Lemma exported_metrics_witness :
  let calls := [MessageSent "chat" 10; PendingMessages "chat" 3; MessageSent "chat" 5; PendingMessages "chat" 2]%Z in
  let m := {| m_namespace := DefaultNamespace; m_values := new_collectors (Prometheus := Toy.toy) |} in
  value (m_values (foldl (λ m c, record_call c m) m calls)) "bytes_sent_total" ["chat"] = of_int 15
  ∧ value (m_values (foldl (λ m c, record_call c m) m calls)) gauge_name ["chat"] = of_int 2.
Proof.
  cbv zeta.
  assert (sizes_ok (F := Float (Prometheus := Toy.toy)) [MessageSent "chat" 10; PendingMessages "chat" 3; MessageSent "chat" 5; PendingMessages "chat" 2]%Z) as Hs.
  { intros c n l x Hc Hx. repeat (apply elem_of_cons in Hc as [->|Hc]); try by apply elem_of_nil in Hc.
    all: cbn in Hx; repeat (apply elem_of_cons in Hx as [[= -> -> ->]|Hx]); try lia; by apply elem_of_nil in Hx. }
  destruct (exported_metrics (H := Toy.toy) (H0 := Toy.toy_laws) "" None _ None _ eq_refl Hs) as (H1 & _ & H2).
  split; [apply (H1 "bytes_sent_total" ["chat"]); [done | vm_compute; discriminate] | apply (H2 ["chat"])].
Defined.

What is needed :: Throughout the material above, report each line holding the word "PendingMessages".

Answer box ::
  let calls := [MessageSent "chat" 10; PendingMessages "chat" 3; MessageSent "chat" 5; PendingMessages "chat" 2]%Z in
  assert (sizes_ok (F := Float (Prometheus := Toy.toy)) [MessageSent "chat" 10; PendingMessages "chat" 3; MessageSent "chat" 5; PendingMessages "chat" 2]%Z) as Hs.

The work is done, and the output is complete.